TRY IT
Only those lines in the data below from the line containing "starts_with m' (x" through the line containing "destruct ((if type", both included, should be restated word for word.

DATASET RECORDS
Lemma perturb_ok time proc q : ready q -> seed_usable (first_seed q time proc) ->
  exists q', perturb time proc q = QOk tt q' /\ same q q' /\ ready q' /\
    stdout (core q') = stdout (core q) +:+ seed_line (first_seed q time proc).
Proof.
  intros Hr [Hrange Hmod]. set (r := first_seed q time proc) in *. destruct Hr as [Hs Hp].
  set (l0 := Seed (core q)) in *. set (v := NextRand r). assert (Hv : seed_ok v) by now apply NextRand_seed.
  set (l1 := alter (with_value (fun _ => v)) 1%nat (alter (with_value (fun _ => v)) 0%nat l0)).
  destruct (seed_streams_ok 21 2 l1 (set_rndm r q)) as (l & E & Hl); [now repeat apply seeds_ok_put|].
  exists (say (seed_line r) (reseed l (set_rndm r q))). split; [|split; [|split]].
  2:{ split; [exact eq_refl..| |exact eq_refl|]; repeat split. }
  2:{ split; [exact Hl|exact Hp]. }
  2:{ exact eq_refl. }
  assert (Hne : l0 <> []) by (intros E0; destruct Hs as [Hl0 _]; rewrite E0 in Hl0; discriminate Hl0).
  assert (E1 : seed_streams 22 1 (reseed (alter (with_value (fun _ => r)) 0%nat l0) (set_rndm r q)) = QOk tt (reseed l (set_rndm r q))).
  { rewrite (seed_streams_succ 21). unfold qbind at 1. rewrite seed_value_eq by exact Hne.
    unfold qbind at 1. rewrite set_seed_eq. change (Z.to_nat 0) with 0%nat. fold v.
    rewrite alter_twice. change (fun x => with_value (fun _ => v) (with_value (fun _ => r) x)) with (with_value (fun _ => v)).
    unfold qbind at 1. rewrite seed_value_eq by exact Hne. unfold qbind. rewrite set_seed_eq. change (Z.to_nat 1) with 1%nat. change (1 + 1) with 2. fold l1. exact E. }
  unfold perturb. unfold qbind at 1. unfold qgets.
  assert (E2 : forall k : unit -> Q unit, qbind (if has (flags q) SEED then qret tt else qmodify (set_rndm (wrap_u 32 (wrap_u 32 time * proc)))) k q =
    k tt (set_rndm (if has (flags q) SEED then rndm q else wrap_u 32 (wrap_u 32 time * proc)) q)).
  { intros k. destruct (has (flags q) SEED); [now destruct q|reflexivity]. }
  rewrite E2. clear E2. unfold r, first_seed in *. set (r0 := if has (flags q) SEED then rndm q else _) in *.
  unfold qbind at 1. unfold qgets. cbn [rndm set_rndm]. unfold qbind at 1.
  assert (E3 : (if r0 <? 0 then qmodify (set_rndm (r0 + 2147483647)) else qret tt) (set_rndm r0 q) =
    QOk tt (set_rndm (if r0 <? 0 then r0 + 2147483647 else r0) q)) by (destruct (r0 <? 0); reflexivity).
  rewrite E3. unfold qbind at 1. unfold qgets. cbn [rndm set_rndm]. unfold qbind.
  assert (E4 : forall x, set_seed 0 x (set_rndm x q) = QOk tt (reseed (alter (with_value (fun _ => x)) 0%nat l0) (set_rndm x q)))
    by reflexivity.
  rewrite E4. change (Z.to_nat QUERIES_PER_SET) with 22%nat. rewrite E1. reflexivity.
Qed.

(** ** Files copied as they are *)

Lemma fgets_chars_split n : forall s, fst (fgets_chars n s) +:+ snd (fgets_chars n s) = s.
Proof.
  induction n as [|n IH]; intros [|c s]; try reflexivity. cbn [fgets_chars].
  destruct (Ascii.eqb c nl); [reflexivity|]. specialize (IH s). destruct (fgets_chars n s) as [l r].
  cbn [fst snd] in *. now rewrite app_cons_s, IH.
Qed.

Lemma concat_cons s l : String.concat "" (s :: l) = s +:+ String.concat "" l.
Proof. destruct l as [|a l]; cbn [String.concat]; [now rewrite app_nil_r_s|]. now rewrite app_nil_s. Qed.
(** ** Suppliers *)

(** The comment of a supplier: a cut of sentences, or one in which two words of the same
    lengths are written over, one for the customer and one for the verdict. *)
Definition supp_comment_ok (x : string) (len : Z) : Prop :=
  comment_ok D 25 100 x len \/
  exists y a w b v c verdict, comment_ok D 25 100 y len /\ y = a +:+ w +:+ b +:+ v +:+ c /\
    strlen w = BBB_BASE_LEN /\ strlen v = BBB_TYPE_LEN /\ (verdict = BBB_COMPLAIN \/ verdict = BBB_COMMEND) /\
    x = a +:+ BBB_BASE +:+ b +:+ verdict +:+ c.

Record supplier_ok (n : Z) (c : supplier_t) : Prop := mk_supplier_ok {
  sok_key : s_suppkey c = n;
  sok_addr : 10 <= s_alen c <= 40 /\ strlen (s_address c) = s_alen c /\ all_chars in_alpha (s_address c) = true;
  sok_nation : 0 <= s_nation_code c < count (nations D);
  sok_phone : strlen (s_phone c) = PHONE_LEN;
  sok_bal : S_ABAL_MIN <= s_acctbal c <= S_ABAL_MAX;
  sok_cmnt : supp_comment_ok (s_comment c) (s_clen c) /\ strlen (s_comment c) = s_clen c;
}.

Definition supp_quota : list (Z * nat) :=
  [(S_ADDR_SD, 9%nat); (S_NTRG_SD, 1%nat); (S_PHNE_SD, 3%nat); (S_ABAL_SD, 1%nat); (S_CMNT_SD, text_quota 100);
   (BBB_CMNT_SD, 1%nat); (BBB_TYPE_SD, 1%nat); (BBB_JNK_SD, 1%nat); (BBB_OFFSET_SD, 1%nat)].

Lemma wp_store_in m a o c b n (Q : mem -> st -> Prop) s :
  starts_with m (a +:+ String o b) n -> (forall m', starts_with m' (a +:+ String c b) n -> Q m' s) ->
  wp (store (strlen a) c m) Q s.
Proof using.
  intros (rest & -> & Hn) HQ. unfold store. rewrite Hn. pose proof (strlen_nonneg a).
  rewrite length_app, length_map, length_chars in Hn.
  assert (Hlt : strlen a < n).
  { rewrite <- Hn. pose proof (length_app_s a (String o b)) as E. rewrite strlen_cons in E. pose proof (strlen_nonneg b). unfold strlen in *. lia. }
  destruct (Z.leb_spec 0 (strlen a)); [|lia]. destruct (Z.ltb_spec (strlen a) n); [|lia]. apply wp_ret, HQ.
  exists rest. rewrite !chars_app, !map_app, <- !app_assoc. cbn [String.list_ascii_of_string map app].
  unfold strlen. rewrite Nat2Z.id, insert_app_r_alt by (rewrite length_map, length_chars; lia).
  rewrite length_map, length_chars, Nat.sub_diag. split; [reflexivity|].
  rewrite <- Hn. rewrite !length_app, !length_map, !length_chars. cbn [length].
  pose proof (length_app_s a (String o b)) as E. rewrite strlen_cons in E. unfold strlen in E.
  rewrite length_insert. cbn [length]. rewrite length_app, length_map, length_chars. lia.
Qed.

Lemma wp_memcpy w : forall v m a b n (Q : mem -> st -> Prop) s,
  starts_with m (a +:+ v +:+ b) n -> strlen v = strlen w ->
  (forall m', starts_with m' (a +:+ w +:+ b) n -> Q m' s) -> wp (memcpy (strlen a) w m) Q s.
Proof using.
  induction w as [|c w IH]; intros v m a b n Q s Hm Hl HQ; cbn [memcpy].
  - destruct v as [|o v]; [now apply wp_ret, HQ|]. rewrite strlen_cons, strlen_nil in Hl. pose proof (strlen_nonneg v). lia.
  - destruct v as [|o v]; [rewrite strlen_cons, strlen_nil in Hl; pose proof (strlen_nonneg w); lia|].
    rewrite !strlen_cons in Hl. rewrite app_cons_s in Hm.
    apply wp_bind. eapply wp_store_in; [exact Hm|]. intros m' Hm'.
    replace (strlen a + 1) with (strlen (a +:+ one c)) by (rewrite length_app_s; reflexivity).
    apply (IH v m' (a +:+ one c) b n); [|lia|].
    + rewrite app_assoc_s. exact Hm'.
    + intros m2 Hm2. apply HQ. rewrite app_assoc_s in Hm2. exact Hm2.
Qed.

(** A string cut at four places. *)
Lemma cut_five x i n j k : 0 <= i -> 0 <= n -> 0 <= j -> 0 <= k -> i + n + j + k <= strlen x ->
  exists a w b v c, x = a +:+ w +:+ b +:+ v +:+ c /\ strlen a = i /\ strlen w = n /\ strlen b = j /\ strlen v = k.
Proof using.
  intros Hi Hn Hj Hk Hl. destruct (take_split i x ltac:(lia)) as (Ha & x1 & E1). rewrite E1, length_app_s in Hl.
  destruct (take_split n x1 ltac:(lia)) as (Hw & x2 & E2). rewrite E2, length_app_s in Hl.
  destruct (take_split j x2 ltac:(lia)) as (Hb & x3 & E3). rewrite E3, length_app_s in Hl.
  destruct (take_split k x3 ltac:(lia)) as (Hv & x4 & E4).
  exists (take_s i x), (take_s n x1), (take_s j x2), (take_s k x3), x4. split_and!; try assumption.
  rewrite E1 at 1. rewrite E2 at 1. rewrite E3 at 1. now rewrite E4 at 1.
Qed.

(** Writing over a text that is in the buffer. *)
Lemma wp_bad_press m y len off noise type (Q : mem -> st -> Prop) s :
  comment_ok D 25 100 y len -> starts_with m (y +:+ one NUL) (S_CMNT_MAX + 1) ->
  0 <= noise <= len - BBB_CMNT_LEN -> 0 <= off <= len - (BBB_CMNT_LEN + noise) ->
  (forall m' x, supp_comment_ok x len -> strlen x = len -> no_nul x = true ->
     starts_with m' (x +:+ one NUL) (S_CMNT_MAX + 1) -> Q m' s) ->
  wp (let type := if type <? BBB_DEADBEATS then 0 else 1 in
      m <- memcpy off (take_s BBB_BASE_LEN BBB_BASE) m;;
      if type =? 0 then memcpy (BBB_BASE_LEN + off + noise) (take_s BBB_TYPE_LEN BBB_COMPLAIN) m
      else memcpy (BBB_BASE_LEN + off + noise) (take_s BBB_TYPE_LEN BBB_COMMEND) m) Q s.
Proof using.
  intros Hy Hm Hn Ho HQ. pose proof Hy as (Hlen & Hl & Hnn & _). unfold BBB_CMNT_LEN in *.
  change (take_s BBB_BASE_LEN BBB_BASE) with BBB_BASE. change (take_s BBB_TYPE_LEN BBB_COMPLAIN) with BBB_COMPLAIN.
  change (take_s BBB_TYPE_LEN BBB_COMMEND) with BBB_COMMEND.
  destruct (cut_five y off 9 noise 10) as (a & w & b & v & c & Ey & Ea & Ew & Eb & Ev); try lia.
  rewrite <- Ea. rewrite Ey, !app_assoc_s in Hm.
  cbv zeta. apply wp_bind, (wp_memcpy BBB_BASE w m a (b +:+ v +:+ c +:+ one NUL) (S_CMNT_MAX + 1)); [exact Hm|exact Ew|].
  intros m1 Hm1.
  replace (BBB_BASE_LEN + strlen a + noise) with (strlen (a +:+ BBB_BASE +:+ b))
    by (rewrite !length_app_s, Eb; change (strlen BBB_BASE) with 9; unfold BBB_BASE_LEN; lia).
  assert (Hend : forall verdict m', verdict = BBB_COMPLAIN \/ verdict = BBB_COMMEND -> strlen verdict = 10 ->
    no_nul verdict = true ->
    starts_with m' ((a +:+ BBB_BASE +:+ b) +:+ verdict +:+ c +:+ one NUL) (S_CMNT_MAX + 1) -> Q m' s).
  { intros verdict m' Hv Hvl Hvn Hm'. apply (HQ m' (a +:+ BBB_BASE +:+ b +:+ verdict +:+ c)).
    - right. exists y, a, w, b, v, c, verdict. split_and!; try assumption. reflexivity.
    - rewrite <- Hl, Ey, !length_app_s, Ew, Ev, Hvl. reflexivity.
    - rewrite Ey in Hnn. rewrite !no_nul_app in *. rewrite Hvn. rewrite !andb_true_iff in Hnn.
      destruct Hnn as (-> & _ & -> & _ & ->). reflexivity.
    - rewrite !app_assoc_s in *. exact Hm'. }
  assert (Hm2 : starts_with m1 ((a +:+ BBB_BASE +:+ b) +:+ v +:+ c +:+ one NUL) (S_CMNT_MAX + 1))
    by (rewrite !app_assoc_s; exact Hm1).
  destruct ((if type <? BBB_DEADBEATS then 0 else 1) =? 0).
  - apply (wp_memcpy BBB_COMPLAIN v _ _ _ _ _ _ Hm2 Ev). intros m' Hm'.
    exact (Hend BBB_COMPLAIN m' (or_introl eq_refl) eq_refl eq_refl Hm').
  - apply (wp_memcpy BBB_COMMEND v _ _ _ _ _ _ Hm2 Ev). intros m' Hm'.
    exact (Hend BBB_COMMEND m' (or_intror eq_refl) eq_refl eq_refl Hm').
Qed.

ANSWER AREA
     starts_with m' (x +:+ one NUL) (S_CMNT_MAX + 1) -> Q m' s) ->
  wp (let type := if type <? BBB_DEADBEATS then 0 else 1 in
      m <- memcpy off (take_s BBB_BASE_LEN BBB_BASE) m;;
      if type =? 0 then memcpy (BBB_BASE_LEN + off + noise) (take_s BBB_TYPE_LEN BBB_COMPLAIN) m
      else memcpy (BBB_BASE_LEN + off + noise) (take_s BBB_TYPE_LEN BBB_COMMEND) m) Q s.
Proof using.
  intros Hy Hm Hn Ho HQ. pose proof Hy as (Hlen & Hl & Hnn & _). unfold BBB_CMNT_LEN in *.
  change (take_s BBB_BASE_LEN BBB_BASE) with BBB_BASE. change (take_s BBB_TYPE_LEN BBB_COMPLAIN) with BBB_COMPLAIN.
  change (take_s BBB_TYPE_LEN BBB_COMMEND) with BBB_COMMEND.
  destruct (cut_five y off 9 noise 10) as (a & w & b & v & c & Ey & Ea & Ew & Eb & Ev); try lia.
  rewrite <- Ea. rewrite Ey, !app_assoc_s in Hm.
  cbv zeta. apply wp_bind, (wp_memcpy BBB_BASE w m a (b +:+ v +:+ c +:+ one NUL) (S_CMNT_MAX + 1)); [exact Hm|exact Ew|].
  intros m1 Hm1.
  replace (BBB_BASE_LEN + strlen a + noise) with (strlen (a +:+ BBB_BASE +:+ b))
    by (rewrite !length_app_s, Eb; change (strlen BBB_BASE) with 9; unfold BBB_BASE_LEN; lia).
  assert (Hend : forall verdict m', verdict = BBB_COMPLAIN \/ verdict = BBB_COMMEND -> strlen verdict = 10 ->
    no_nul verdict = true ->
    starts_with m' ((a +:+ BBB_BASE +:+ b) +:+ verdict +:+ c +:+ one NUL) (S_CMNT_MAX + 1) -> Q m' s).
  { intros verdict m' Hv Hvl Hvn Hm'. apply (HQ m' (a +:+ BBB_BASE +:+ b +:+ verdict +:+ c)).
    - right. exists y, a, w, b, v, c, verdict. split_and!; try assumption. reflexivity.
    - rewrite <- Hl, Ey, !length_app_s, Ew, Ev, Hvl. reflexivity.
    - rewrite Ey in Hnn. rewrite !no_nul_app in *. rewrite Hvn. rewrite !andb_true_iff in Hnn.
      destruct Hnn as (-> & _ & -> & _ & ->). reflexivity.
    - rewrite !app_assoc_s in *. exact Hm'. }
  assert (Hm2 : starts_with m1 ((a +:+ BBB_BASE +:+ b) +:+ v +:+ c +:+ one NUL) (S_CMNT_MAX + 1))
    by (rewrite !app_assoc_s; exact Hm1).
  destruct ((if type <? BBB_DEADBEATS then 0 else 1) =? 0).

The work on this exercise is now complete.